Un cri de joie sortit des lèvres de Ludwig. «Les voilà!» s'écria-t-il. Puis, s'arrêtant soudainement: «C'est étrange, ajouta-t-il, ils ne sont que trois; sans doute mon père, Gaspardo et Francesca. Cypriano les aura manqués et il les cherche encore.»
Cette conjecture semblait raisonnable et cependant elle ne répondait pas à l'inquiétude de la mère. Un douloureux pressentiment, une crainte poignante s'étaient, en dépit des apparences, emparés de son coeur et paralysaient le cri joyeux qui avait failli tout d'abord s'échapper de ses lèvres.
Sans rien répondre, elle restait immobile comme une statue, les yeux fixés sur les trois ombres qui s'approchaient.
Comme elles marchaient lentement! Enfin les trois voyageurs arrivèrent tout près de l'enclos. Avant qu'ils eussent atteint la porte, la mère et son fils, d'un mouvement subit, s'étaient portés à leur rencontre.

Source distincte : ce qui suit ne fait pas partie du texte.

(* ===== verification/SyncCopy.v ===== *)
(** * object/sync/copy.go

    Copying single files, trees, and to and from streams, over the transfers of [Sync]. *)

From S2P Require Import Prelude GoLib Errors GoPath ObjectTypes ObjectBackend Filter SyncTypes RateLimit Sync.

Section copy.
Context `{OB : ObjectBackend W B} `{T : TSync} `{O : MapOrder} `{Sch : Schedule}.

Definition set_copied (n : Z) (r : Result) : Result :=
  mkResult n r.(Updated) r.(Deleted) r.(Skipped) r.(Errors_) r.(BytesTransferred) r.(WasDryRun).
Definition set_bytes (n : Z) (r : Result) : Result :=
  mkResult r.(Copied) r.(Updated) r.(Deleted) r.(Skipped) r.(Errors_) n r.(WasDryRun).

(** The single file's half of [Copy], once the destination has been looked at. *)
Definition copy_single (fuel : nat) (ctx : context) (now : time) (src dst : B) (srcPath dstPath : string)
    (opts : Options) (w : W) : option (W * option Result * option error) :=
  let result := emptyResult opts in
  let copied w :=
    let result := set_copied 1 result in
    if AsExtended src then
      match Stat ctx w src srcPath with
      | (w, Ok info) => Some (w, Some (set_bytes info.(ObjectSize) result), None)
      | (w, Err _) => Some (w, Some result, None)
      end
    else Some (w, Some result, None) in
  if negb opts.(DryRun) then
    match copyFile fuel ctx now src dst srcPath dstPath w with
    | None => None
    | Some (w, Some err) => Some (w, Some (add_error (mkFileError srcPath "copy" err) result), None)
    | Some (w, None) => copied w
    end
  else copied w.

Definition Copy (fuel : nat) (ctx : context) (now : time) (src dst : B) (srcPath dstPath : string) (opts : Options)
    (w : W) : option (W * option Result * option error) :=
  let result := emptyResult opts in
  match Exists ctx w src srcPath with
  | (w, Err err) => Some (w, None, Some err)
  | (w, Ok srcExists) =>
      match List ctx w src srcPath with
      | (w, Err err) => Some (w, None, Some err)
      | (w, Ok srcPaths) =>
          if srcExists && bool_decide (srcPaths = [srcPath]) then
            if opts.(IgnoreExisting) then
              match Exists ctx w dst dstPath with
              | (w, Err err) => Some (w, None, Some err)
              | (w, Ok true) => Some (w, Some (add_skipped result), None)
              | (w, Ok false) => copy_single fuel ctx now src dst srcPath dstPath opts w
              end
            else copy_single fuel ctx now src dst srcPath dstPath opts w
          else Sync fuel ctx now src dst srcPath dstPath (set_DeleteExtra false opts) w
      end
  end.

Definition CopyFile (fuel : nat) (ctx : context) (now : time) (src dst : B) (srcPath dstPath : string) (w : W)
    : option (W * option error) := copyFile fuel ctx now src dst srcPath dstPath w.

(** [MustCopy]: the panics carry the error, or the first error of the result. *)
Inductive must := MustOk (r : Result) | MustPanic (e : error) | MustPanicFile (e : FileError) | MustNil.

Definition MustCopy (fuel : nat) (ctx : context) (now : time) (src dst : B) (srcPath dstPath : string) (w : W)
    : option (W * must) :=
  match Copy fuel ctx now src dst srcPath dstPath zeroOptions w with
  | None => None
  | Some (w, _, Some err) => Some (w, MustPanic err)
  | Some (w, None, None) => Some (w, MustNil)
  | Some (w, Some result, None) =>
      Some (w, match result.(Errors_) with [] => MustOk result | e :: _ => MustPanicFile e end)
  end.

(** [copyFileWithReader], from a reader of the caller's. *)
Definition copyFileWithReader {R} (read : W -> R -> nat -> W * R * bytes * option error) (fuel : nat) (ctx : context)
    (now : time) (dst : B) (reader : R) (dstPath contentType : string) (w : W) : option (W * R * option error) :=
  let writerOpts := if bool_decide (contentType = "") then [] else [WithContentType contentType] in
  match NewWriter ctx w dst dstPath writerOpts with
  | (w, Err err) => Some (w, reader, Some err)
  | (w, Ok writer) =>
      match io_Copy read Write fuel w reader writer 0 with
      | None => None
      | Some (w, reader, writer, _, Some err) => let '(w, _) := CloseWriter now w writer in Some (w, reader, Some err)
      | Some (w, reader, writer, _, None) => let '(w, e) := CloseWriter now w writer in Some (w, reader, e)
      end
  end.

Definition CopyToPath {R} (read : W -> R -> nat -> W * R * bytes * option error) (fuel : nat) (ctx : context)
    (now : time) (dst : B) (reader : R) (dstPath contentType : string) (w : W) : option (W * R * option error) :=
  copyFileWithReader read fuel ctx now dst reader dstPath contentType w.

(** [CopyFromPath], to a writer of the caller's. *)
Definition CopyFromPath {V} (write : W -> V -> bytes -> W * V * nat * option error) (fuel : nat) (ctx : context)
    (src : B) (srcPath : string) (writer : V) (w : W) : option (W * V * Z * option error) :=
  match NewReader ctx w src srcPath [] with
  | (w, Err err) => Some (w, writer, 0%Z, Some err)
  | (w, Ok reader) =>
      match io_Copy Read write fuel w reader writer 0 with
      | None => None
      | Some (w, reader, writer, n, e) => Some ((CloseReader w reader).1, writer, n, e)
      end
  end.

Definition CopyBetweenPaths (fuel : nat) (ctx : context) (now : time) (src dst : B) (srcPath dstPath : string) (w : W)
    : option (W * option error) :=
  if bool_decide (src = dst) && AsExtended src && (Features_of w src).(FCopy)
  then Some (ObjectBackend.Copy ctx now w src srcPath dstPath)
  else copyFile fuel ctx now src dst srcPath dstPath w.

(** ** TreeCopy *)

Fixpoint tree_loop (fuel : nat) (ctx : context) (now : time) (src dst : B) (srcPath dstPath : string) (opts : Options)
    (srcPaths : list string) (w : W) (result : Result) : option (W * Result * option error) :=
  match srcPaths with
  | [] => Some (w, result, None)
  | p :: srcPaths =>
      onerr err <- ctx_err ctx return Some (w, result, Some err) else
      let fullDstPath := Join dstPath (relative srcPath p) in
      let next := tree_loop fuel ctx now src dst srcPath dstPath opts srcPaths in
      let copy w :=
        if negb opts.(DryRun) then
          match copyFile fuel ctx now src dst p fullDstPath w with
          | None => None
          | Some (w, Some err) =>
              let result := add_error (mkFileError p "copy" err) result in
              if tooManyErrors opts result then Some (w, result, None) else next w result
          | Some (w, None) => next w (set_copied (result.(Copied) + 1) result)
          end
        else next w (set_copied (result.(Copied) + 1) result) in
      if opts.(IgnoreExisting) then
        match Exists ctx w dst fullDstPath with
        | (w, Ok true) => next w (add_skipped result)
        | (w, _) => copy w
        end
      else copy w
  end.

Definition TreeCopy (fuel : nat) (ctx : context) (now : time) (src dst : B) (srcPath dstPath : string) (opts : Options)
    (w : W) : option (W * option Result * option error) :=
  match List ctx w src srcPath with
  | (w, Err err) => Some (w, None, Some err)
  | (w, Ok srcPaths) =>
      '(w, result, err) ← tree_loop fuel ctx now src dst srcPath dstPath opts srcPaths w (emptyResult opts);
      Some (w, Some result, err)
  end.

End copy.

(** ** Properties *)

Section properties.
Context `{LS : ListingSpec W B} `{T : TSync} `{O : MapOrder} `{Sch : Schedule}.

Lemma copyFile_ok fuel now w src dst sp dp p q d :
  is_open w src -> is_open w dst -> path_of src sp = Some p -> path_of dst dp = Some q ->
  files w src !! p = Some d -> length d < fuel ->
  exists w', copyFile fuel None now src dst sp dp w = Some (w', None) /\ stored_at w w' dst q d.
Proof. intros. by apply (copyFileSingle_ok fuel now _ w src dst sp dp p q d). Qed.

(** Where a tree copy puts the listed name [p]. *)
Definition tree_target (dst : B) (srcPath dstPath p : string) : option string :=
  path_of dst (Join dstPath (relative srcPath p)).

Lemma tree_loop_ok fuel now src dst srcPath dstPath opts ps w r :
  src <> dst -> opts.(DryRun) = false -> opts.(IgnoreExisting) = false -> is_open w src -> is_open w dst ->
  (forall p, p ∈ ps -> path_of src p = Some p /\ is_Some (tree_target dst srcPath dstPath p) /\
     exists d, files w src !! p = Some d /\ length d < fuel) ->
  NoDup (tree_target dst srcPath dstPath <$> ps) ->
  exists w', tree_loop fuel None now src dst srcPath dstPath opts ps w r =
      Some (w', set_copied (r.(Copied) + Z.of_nat (length ps)) r, None) /\
    (forall c, c <> dst -> files w' c = files w c) /\
    (forall p q, p ∈ ps -> tree_target dst srcPath dstPath p = Some q -> files w' dst !! q = files w src !! p) /\
    forall q, (forall p, p ∈ ps -> tree_target dst srcPath dstPath p <> Some q) -> files w' dst !! q = files w dst !! q.
Proof.
  intros Hapart Hdry Hign. revert w r. induction ps as [|p ps IH]; intros w r Hs Hd Hps Hnd.
  { exists w. split_and!; [cbn; unfold set_copied; destruct r; cbn; by rewrite Z.add_0_r|done| |done]. intros p q Hin. by apply elem_of_nil in Hin. }
  cbn [tree_loop ctx_err fmap option_fmap option_map]. rewrite Hdry, Hign. cbn [negb].
  destruct (Hps p (list_elem_of_here _ _)) as (Hp & [q Hq] & d & Hf & Hfuel).
  destruct (copyFile_ok fuel now w src dst p _ p q d Hs Hd Hp Hq Hf Hfuel) as (w1 & -> & Ho1 & Hf1).
  rewrite fmap_cons, NoDup_cons in Hnd. destruct Hnd as [Hn Hnd].
  destruct (IH w1 (set_copied (r.(Copied) + 1) r)) as (w' & -> & Hoth & Hin & Hout); [auto|auto| |done|].
  { intros p' Hp'. rewrite Hf1, decide_False by done. apply Hps. by right. }
  exists w'. split_and!.
  - do 3 f_equal. unfold set_copied. cbn [Copied length]. f_equal. lia.
  - intros c Hc. by rewrite Hoth, Hf1, decide_False.
  - intros p' q' [->|Hp']%elem_of_cons Hq'.
    + rewrite Hout; [|intros p2 Hp2 Hq2; apply Hn, list_elem_of_fmap; exists p2; by rewrite Hq'].
      rewrite Hf1, decide_True by done. rewrite Hq in Hq'. injection Hq' as <-.
      by rewrite lookup_insert_eq.
    + rewrite (Hin p' q') by done. by rewrite Hf1, decide_False.
  - intros q' Hq'. rewrite Hout by (intros; apply Hq'; by right). rewrite Hf1, decide_True by done.
    apply lookup_insert_ne. intros <-. by apply (Hq' p); [left|].
Qed.

(** Claim C39. From one open backend to another, when it is no dry run, existing files are not
    to be ignored and the targets of the listed files are distinct, TreeCopy copies every listed
    file to the place of its relative path, changes no other file and no other backend, and
    counts the files. *)
Theorem TreeCopy_correct fuel now src dst srcPath dstPath opts w ps :
  src <> dst -> opts.(DryRun) = false -> opts.(IgnoreExisting) = false -> is_open w src -> is_open w dst ->
  List None w src srcPath = (w, Ok ps) ->
  (forall p, p ∈ ps -> path_of src p = Some p /\ is_Some (tree_target dst srcPath dstPath p) /\
     exists d, files w src !! p = Some d /\ length d < fuel) ->
  NoDup (tree_target dst srcPath dstPath <$> ps) ->
  exists w' r, TreeCopy fuel None now src dst srcPath dstPath opts w = Some (w', Some r, None) /\
    r.(Copied) = Z.of_nat (length ps) /\ r.(Errors_) = [] /\
    (forall c, c <> dst -> files w' c = files w c) /\
    (forall p q, p ∈ ps -> tree_target dst srcPath dstPath p = Some q -> files w' dst !! q = files w src !! p) /\
    forall q, (forall p, p ∈ ps -> tree_target dst srcPath dstPath p <> Some q) -> files w' dst !! q = files w dst !! q.
Proof.
  intros Hapart Hdry Hign Hs Hd Hl Hps Hnd. unfold TreeCopy. rewrite Hl.
  destruct (tree_loop_ok fuel now src dst srcPath dstPath opts ps w (emptyResult opts)) as (w' & -> & H); [done..|].
  exists w'. eexists. split; [done|]. done.
Qed.

(** A writer that keeps what it is given. *)
Definition collect (w : W) (v c : bytes) : W * bytes * nat * option error := (w, v ++ c, length c, None).

(** The copy of a single file and the copies to and from streams: a file that is the only
    one its name lists is copied, and counted once; an upload stores what the reader had, a
    download gives the writer the whole content and its length. *)
Theorem single_copies fuel now src dst srcPath dstPath opts w p q d :
  is_open w src -> is_open w dst -> path_of src srcPath = Some p -> path_of dst dstPath = Some q ->
  files w src !! p = Some d -> length d < fuel ->
  (List None w src srcPath = (w, Ok [srcPath]) -> opts.(DryRun) = false -> opts.(IgnoreExisting) = false ->
   exists w' r, Copy fuel None now src dst srcPath dstPath opts w = Some (w', Some r, None) /\
     stored_at w w' dst q d /\ r.(Copied) = 1%Z /\ r.(Errors_) = []) /\
  (exists w', CopyBetweenPaths fuel None now src dst srcPath dstPath w = Some (w', None) /\ stored_at w w' dst q d) /\
  (forall (r : Rd) ct, rd_open r -> length (unread r) < fuel ->
   exists w' r', CopyToPath Read fuel None now dst r dstPath ct w = Some (w', r', None) /\
     stored_at w w' dst q (unread r)) /\
  (exists got, CopyFromPath collect fuel None src srcPath [] w =
     Some (w, got, Z.of_nat (length d), None) /\ got = d).
Proof.
  intros Hs Hd Hp Hq Hf Hfuel. split_and!.
  - intros Hl Hdry Hign. unfold Copy. rewrite (Exists_spec w src srcPath p Hs Hp) by by eexists. rewrite Hl.
    rewrite bool_decide_eq_true_2 by done. cbn [andb]. rewrite Hign. unfold copy_single. rewrite Hdry. cbn [negb].
    destruct (copyFile_ok fuel now w src dst srcPath dstPath p q d) as (w1 & -> & Hst); [done..|].
    assert (files w1 src !! p = Some d) as Hf1.
    { rewrite (proj2 Hst). case_decide as Heq; [|done]. subst dst. destruct (decide (q = p)) as [->|Hne];
        [apply lookup_insert_eq|by rewrite lookup_insert_ne]. }
    destruct (AsExtended src) eqn:He; [|by eexists w1, _].
    destruct (Stat_spec w1 src srcPath p d (proj1 Hst _ Hs) He Hp Hf1) as (info & -> & _). by eexists w1, _.
  - unfold CopyBetweenPaths. destruct (bool_decide (src = dst) && AsExtended src && _) eqn:Hserver.
    + apply andb_true_iff in Hserver as [[Heq%bool_decide_eq_true He]%andb_true_iff HC]. subst dst.
      destruct (Copy_spec now w src srcPath dstPath p q d) as (w' & -> & ? & ?); [done|by rewrite He|done..|]. by exists w'.
    + by apply (copyFile_ok fuel now w src dst srcPath dstPath p q d).
  - intros r ct Hr Hlen. unfold CopyToPath, copyFileWithReader.
    pose proof (NewWriter_spec w dst dstPath (if bool_decide (ct = "") then [] else [WithContentType ct]) Hd) as Hw.
    rewrite Hq in Hw. destruct Hw as (v & -> & Hwo & Ht & Hv).
    destruct (io_Copy_spec Write pending (writes_to dst q) fuel w r v 0) as (r' & v' & -> & Hg & Ht');
      [intros; by apply write_pending|done|done|done|].
    rewrite Hv in Hg. destruct (publish now w v' dst q _ Hd Ht' Hg) as (w' & -> & Hst). by exists w', r'.
  - unfold CopyFromPath. destruct (NewReader_at w src srcPath p d Hs Hp Hf) as (r & -> & Hro & Hr).
    destruct (io_Copy_spec collect id (fun _ => True) fuel w r [] 0)
      as (r' & v' & -> & Hg & _); [intros; eexists; done|done|done|by rewrite Hr|].
    exists v'. rewrite CloseReader_spec, Hr, Z.add_0_l. split; [done|]. by rewrite Hr in Hg.
Qed.

End properties.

La lumière de la lune permit à la première de reconnaître le manteau de son mari et le costume pittoresque du gaucho. Mais comment cela se faisait-il? le troisième voyageur portait, lui aussi, des vêtements d'homme, c'était Cypriano!
Elle poussa un cri déchirant!
«Où est Francesca?»
Personne ne répondit, ni son mari, ni Gaspardo ni le jeune homme. Tous trois ils s'étaient arrêtés, muets et comme pétrifiés sur leurs montures.
«Où est ma fille? reprit-elle; pourquoi mon mari ne me parle-t-il pas! Cypriano, pourquoi gardez-vous le silence?